Ayant pris cette décision de faire lire le scénario achevé à des professionnels, et étant enfermé chez moi depuis trop longtemps dans le noir de mon petit chez moi, j’ai été pris d’un accès de paranoïa : j’ai en effet rêvé une nuit que quelqu’un me piquait l’idée de mon histoire…  l’horreur de la dépossession de cet partie de moi m’a réveillé dans tous les sens du terme : j’étais fermement attaché à cette histoire, et ai donc décidé de la faire protéger. S'en sont suivis: des recherches sur le site de la SACD, le suivi de la procédure, la réception d’un certificat, et soudain je me suis senti très soulagé…

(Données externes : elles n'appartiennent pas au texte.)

(* ===== verification/ConfigSetters.v ===== *)
(** * Setters shared by clusters and execution profiles (cluster.rs)

    Comma-delimited lists of hosts and datacenters, and the two setters of the
    load balancing kind that [CassCluster] and [CassExecProfile] share. *)

From Stdlib Require Import ZArith Lia Ascii String.
From stdpp Require Import base list strings.
From S2P Require Import Prelude ArgConv Types ConfigValue Inet IpText LoadBalancing.

Open Scope Z_scope.

(** ** Text: [str::split] and [str::trim] on the bytes of a string *)

Definition string_of_bytes (l : list Z) : string :=
  string_of_list_ascii (map (fun b => ascii_of_N (Z.to_N b)) l).

Definition COMMA : Z := 44.

(** [split(',')]: never empty. *)
Fixpoint split_comma (l : list Z) : list (list Z) :=
  match l with
  | [] => [[]]
  | b :: l =>
      if b =? COMMA then [] :: split_comma l
      else match split_comma l with
           | item :: items => (b :: item) :: items
           | [] => [[b]]
           end
  end.

(** [char::is_whitespace] (the Unicode White_Space property) by encoded length. *)
Definition ws1 (b : Z) : bool := in_rng 9 13 b || (b =? 32).
Definition ws2 (b1 b2 : Z) : bool := (b1 =? 194) && ((b2 =? 133) || (b2 =? 160)).
Definition ws3 (b1 b2 b3 : Z) : bool :=
  ((b1 =? 225) && (b2 =? 154) && (b3 =? 128))
  || ((b1 =? 226) && (b2 =? 128)
      && (in_rng 128 138 b3 || (b3 =? 168) || (b3 =? 169) || (b3 =? 175)))
  || ((b1 =? 226) && (b2 =? 129) && (b3 =? 159))
  || ((b1 =? 227) && (b2 =? 128) && (b3 =? 128)).

Fixpoint trim_start (l : list Z) : list Z :=
  match l with
  | [] => []
  | b1 :: l1 =>
      if ws1 b1 then trim_start l1
      else match l1 with
      | [] => l
      | b2 :: l2 =>
          if ws2 b1 b2 then trim_start l2
          else match l2 with
          | [] => l
          | b3 :: l3 => if ws3 b1 b2 b3 then trim_start l3 else l
          end
      end
  end.

(** The same from the end; the bytes come in reverse order. *)
Fixpoint trim_rev (l : list Z) : list Z :=
  match l with
  | [] => []
  | b1 :: l1 =>
      if ws1 b1 then trim_rev l1
      else match l1 with
      | [] => l
      | b2 :: l2 =>
          if ws2 b2 b1 then trim_rev l2
          else match l2 with
          | [] => l
          | b3 :: l3 => if ws3 b3 b2 b1 then trim_rev l3 else l
          end
      end
  end.

Definition trim (l : list Z) : list Z := rev (trim_rev (rev (trim_start l))).

(** ** Comma-delimited lists *)

(** [update_comma_delimited_list]: the result and the updated vector. *)
Definition update_comma_delimited_list {T} (l : list T) (item_ptr : char_ptr) (item_length : nat)
    (convert : list Z -> option T) : result CassError unit * list T :=
  match to_str item_ptr item_length with
  | Err InvalidUtf8 => (Err CASS_ERROR_LIB_BAD_PARAMS, l)
  | Err NullPointer => (Ok tt, [])
  | Ok item_str =>
      if (String.length item_str =? 0)%nat then (Ok tt, [])
      else (Ok tt, l ++ omap convert (map trim (split_comma (as_bytes item_str))))
  end.

(** [|s| (!s.is_empty()).then(|| s.to_string())]. *)
Definition convert_string (s : list Z) : option string :=
  match s with [] => None | _ => Some (string_of_bytes s) end.

(** The converters of the host lists log and skip what does not parse. *)
Definition convert_ip (s : list Z) : option IpAddr := IpAddr_from_str s.

Definition result_code (r : result CassError unit) : CassError :=
  match r with Ok _ => CASS_OK | Err e => e end.

(** ** Load balancing kinds *)

#[export] Instance FilteringConfig_eta : Eta FilteringConfig := fun r =>
  mkFilteringConfig (fc_whitelist_hosts r) (fc_blacklist_hosts r) (fc_whitelist_dc r)
    (fc_blacklist_dc r) (dc_restriction r).

#[export] Instance LoadBalancingConfig_eta : Eta LoadBalancingConfig := fun r =>
  mkLoadBalancingConfig (token_awareness_enabled r) (token_aware_shuffling_replicas_enabled r)
    (load_balancing_kind r) (latency_awareness_enabled r) (latency_awareness_builder r)
    (filtering r).

Definition set_load_balance_dc_aware_n (config : LoadBalancingConfig) (local_dc_raw : char_ptr)
    (local_dc_length : nat) (used_hosts_per_remote_dc allow_remote_dcs_for_local_cl : Z)
  : CassError * LoadBalancingConfig :=
  match to_str local_dc_raw local_dc_length with
  | Err NullPointer => (CASS_ERROR_LIB_BAD_PARAMS, config)
  | Err InvalidUtf8 => (CASS_ERROR_LIB_BAD_PARAMS, config)
  | Ok local_dc =>
      if (local_dc_length =? 0)%nat then (CASS_ERROR_LIB_BAD_PARAMS, config)
      else
        let permit_dc_failover := 0 <? used_hosts_per_remote_dc in
        let config := config <| load_balancing_kind :=
          Some (DcAware local_dc permit_dc_failover (negb (allow_remote_dcs_for_local_cl =? 0))) |> in
        (CASS_OK, config <| filtering ::= fun f => f <| dc_restriction :=
           if permit_dc_failover then DcNone else DcLocal local_dc |> |>)
  end.

Definition set_load_balance_rack_aware_n (config : LoadBalancingConfig) (local_dc_raw : char_ptr)
    (local_dc_length : nat) (local_rack_raw : char_ptr) (local_rack_length : nat)
  : CassError * LoadBalancingConfig :=
  match to_str local_dc_raw local_dc_length, to_str local_rack_raw local_rack_length with
  | Ok local_dc, Ok local_rack =>
      if negb (local_dc_length =? 0)%nat && negb (local_rack_length =? 0)%nat
      then (CASS_OK, config <| load_balancing_kind := Some (RackAware local_dc local_rack) |>)
      else (CASS_ERROR_LIB_BAD_PARAMS, config)
  | _, _ => (CASS_ERROR_LIB_BAD_PARAMS, config)
  end.

(** ** Lemmas *)

(** The text of a list: items joined by commas. *)
Fixpoint join_comma (items : list (list Z)) : list Z :=
  match items with
  | [] => []
  | [x] => x
  | x :: items => x ++ COMMA :: join_comma items
  end.

Definition no_comma (x : list Z) : Prop := Forall (fun b => b <> COMMA) x.

(** An item between optional spaces, and when it has none of its own. *)
Definition spaces (l : list Z) : Prop := Forall (fun b => ws1 b = true) l.
Definition trimmed (x : list Z) : Prop :=
  x <> [] /\ trim_start x = x /\ trim_rev (rev x) = rev x.

#[local] Arguments ws1 : simpl never.
#[local] Arguments ws2 : simpl never.
#[local] Arguments ws3 : simpl never.

Lemma split_comma_cons x l :
  no_comma x -> split_comma (x ++ COMMA :: l) = x :: split_comma l.
Proof.
  induction 1 as [|b x Hb Hx IH]; simpl; [done|].
  destruct (Z.eqb_spec b COMMA); [done|]. by rewrite IH.
Qed.

Lemma split_comma_one x : no_comma x -> split_comma x = [x].
Proof.
  induction 1 as [|b x Hb Hx IH]; simpl; [done|].
  destruct (Z.eqb_spec b COMMA); [done|]. by rewrite IH.
Qed.

Lemma split_join items :
  items <> [] -> Forall no_comma items -> split_comma (join_comma items) = items.
Proof.
  intros Hne Hall. destruct Hall as [|x items Hx Hall]; [done|]. clear Hne. revert x Hx.
  induction Hall as [|y items Hy Hall IH]; intros x Hx; [by apply split_comma_one|].
  change (join_comma (x :: y :: items)) with (x ++ COMMA :: join_comma (y :: items)).
  by rewrite split_comma_cons, IH.
Qed.

Lemma trim_start_spaces l x : spaces l -> trim_start (l ++ x) = trim_start x.
Proof. induction 1 as [|b l Hb Hl IH]; simpl; [done|]. by rewrite Hb. Qed.

Lemma trim_rev_spaces l x : spaces l -> trim_rev (l ++ x) = trim_rev x.
Proof. induction 1 as [|b l Hb Hl IH]; simpl; [done|]. by rewrite Hb. Qed.

Lemma trim_start_length l : (length (trim_start l) <= length l)%nat.
Proof.
  induction l as [l IH] using (well_founded_induction (Wf_nat.well_founded_ltof _ (@length Z))).
  unfold Wf_nat.ltof in IH. destruct l as [|b1 l1]; simpl; [done|].
  destruct (ws1 b1); [specialize (IH l1); simpl in IH; lia|].
  destruct l1 as [|b2 l2]; simpl; [done|].
  destruct (ws2 b1 b2); [specialize (IH l2); simpl in IH; lia|].
  destruct l2 as [|b3 l3]; simpl; [done|].
  destruct (ws3 b1 b2 b3); [specialize (IH l3); simpl in IH; lia|done].
Qed.

(** Spaces after an item do not complete a longer white space character. *)
Lemma ws_space b c b' : ws1 c = true -> ws2 b c = false /\ ws3 b c b' = false /\ ws3 b b' c = false.
Proof. unfold ws1, ws2, ws3, in_rng. lia. Qed.

Lemma trim_start_keep x r :
  x <> [] -> trim_start x = x -> spaces r -> trim_start (x ++ r) = x ++ r.
Proof.
  intros Hne Hx Hr.
  assert (Hno : forall y : list Z, (length y < length x)%nat -> trim_start y <> x).
  { intros y Hy E. pose proof (trim_start_length y). rewrite E in *. lia. }
  destruct x as [|b1 [|b2 [|b3 x]]]; [done|..]; simpl in *.
  - destruct (ws1 b1); [done|]. destruct Hr as [|c r Hc Hr]; [done|].
    destruct (ws_space b1 c 0 Hc) as (-> & _ & _). destruct Hr as [|d r Hd Hr]; [done|].
    by destruct (ws_space b1 c d Hc) as (_ & -> & _).
  - destruct (ws1 b1); [by apply (Hno [b2]) in Hx; simpl; [|lia]|].
    destruct (ws2 b1 b2); [done|]. destruct Hr as [|c r Hc Hr]; [done|].
    by destruct (ws_space b1 c b2 Hc) as (_ & _ & ->).
  - destruct (ws1 b1); [by apply (Hno (b2 :: b3 :: x)) in Hx; simpl; [|lia]|].
    destruct (ws2 b1 b2); [by apply (Hno (b3 :: x)) in Hx; simpl; [|lia]|].
    destruct (ws3 b1 b2 b3); [by apply (Hno x) in Hx; simpl; [|lia]|done].
Qed.

Lemma trim_pad l x r : spaces l -> trimmed x -> spaces r -> trim (l ++ x ++ r) = x.
Proof.
  intros Hl (Hne & Hs & He) Hr. unfold trim. rewrite trim_start_spaces by done.
  rewrite trim_start_keep by done. rewrite rev_app_distr, trim_rev_spaces, He; [apply rev_involutive|].
  apply Forall_rev. done.
Qed.

Lemma spaces_no_comma l : spaces l -> no_comma l.
Proof.
  intros Hl. eapply Forall_impl; [exact Hl|]. intros b. unfold ws1, in_rng, COMMA. lia.
Qed.

(** ** Properties *)

(** A comma-delimited list appends exactly the accepted items of its text, in
    order, whatever spaces surround them; a null or empty string clears the list,
    and text that is not UTF-8 is refused and leaves the list alone. *)
Theorem comma_list_items {T} (l : list T) (convert : list Z -> option T) (s : string)
    (items : list (list Z * list Z * list Z)) :
  items <> [] ->
  Forall (fun '(pre, x, post) => spaces pre /\ trimmed x /\ no_comma x /\ spaces post) items ->
  as_bytes s = join_comma (map (fun '(pre, x, post) => pre ++ x ++ post) items) ->
  update_comma_delimited_list l (Some s) (String.length s) convert
    = (if utf8_valid (as_bytes s) then (Ok tt, l ++ omap convert (map (fun i => i.1.2) items))
       else (Err CASS_ERROR_LIB_BAD_PARAMS, l)) /\
  update_comma_delimited_list l (Some s) 0 convert = (Ok tt, []) /\
  update_comma_delimited_list l None 0 convert = (Ok tt, []).
Proof.
  intros Hne Hall Hs. split; [|by destruct s].
  unfold update_comma_delimited_list, to_str, from_utf8. rewrite substring_all.
  destruct (utf8_valid (as_bytes s)); [|done].
  destruct (Nat.eqb_spec (String.length s) 0) as [H0|_].
  { exfalso. rewrite <- length_as_bytes, Hs in H0. destruct Hall as [|[[a x] b] items Hi Hall]; [done|].
    destruct Hi as (_ & (Hx & _) & _). destruct x as [|c x]; [done|].
    destruct items; simpl in H0; rewrite !length_app in H0; simpl in H0; lia. }
  do 3 f_equal. rewrite Hs, split_join.
  - rewrite map_map. apply map_ext_in. intros [[a x] b] Hin%list_elem_of_In.
    rewrite Forall_forall in Hall. destruct (Hall _ Hin) as (? & ? & ? & ?). by apply trim_pad.
  - by destruct items.
  - apply Forall_map. eapply Forall_impl; [exact Hall|]. intros [[a x] b] (? & ? & ? & ?).
    unfold no_comma. simpl. rewrite !Forall_app. split_and!; (done || by apply spaces_no_comma).
Qed.

Lemma comma_list_items_witness :
  update_comma_delimited_list [ip_doc] (Some " 10.0.0.1,x , ::1") 17 convert_ip
  = (Ok tt, [ip_doc; V4 [10; 0; 0; 1]; V6 (replicate 15 0 ++ [1])]).
Proof.
  destruct (comma_list_items [ip_doc] convert_ip " 10.0.0.1,x , ::1"
    [([32], as_bytes "10.0.0.1", []); ([], as_bytes "x", [32]); ([32], as_bytes "::1", [])])
    as (H & _ & _).
  - discriminate.
  - repeat constructor; (discriminate || reflexivity).
  - reflexivity.
  - etransitivity; [exact H|]. vm_compute. reflexivity.
Defined.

Comme si quelqu’un guettait réellement l’opportunité de piquer l’idée de mon film... Ce n’est qu’après coup que je me suis rendu compte de l’ampleur sordide de ma parano : en admettant que cette histoire soit écrite avec assez de talent pour attirer l’attention d’une personne (ce qui était loin d’être gagné), il fallait que celle-ci ait l’idée ou la volonté de me la piquer. Un film de genre, sans autre contact avec la réalité sociale que de manière parabolique?  En France ? Il faut se rendre à l’évidence : ça n’intéresse personne.

Mais bon, je me sentais tellement mieux. Et puis c’était pas tout ça, il fallait que je me démerde pour le finir une bonne fois pour toutes, ce scénar.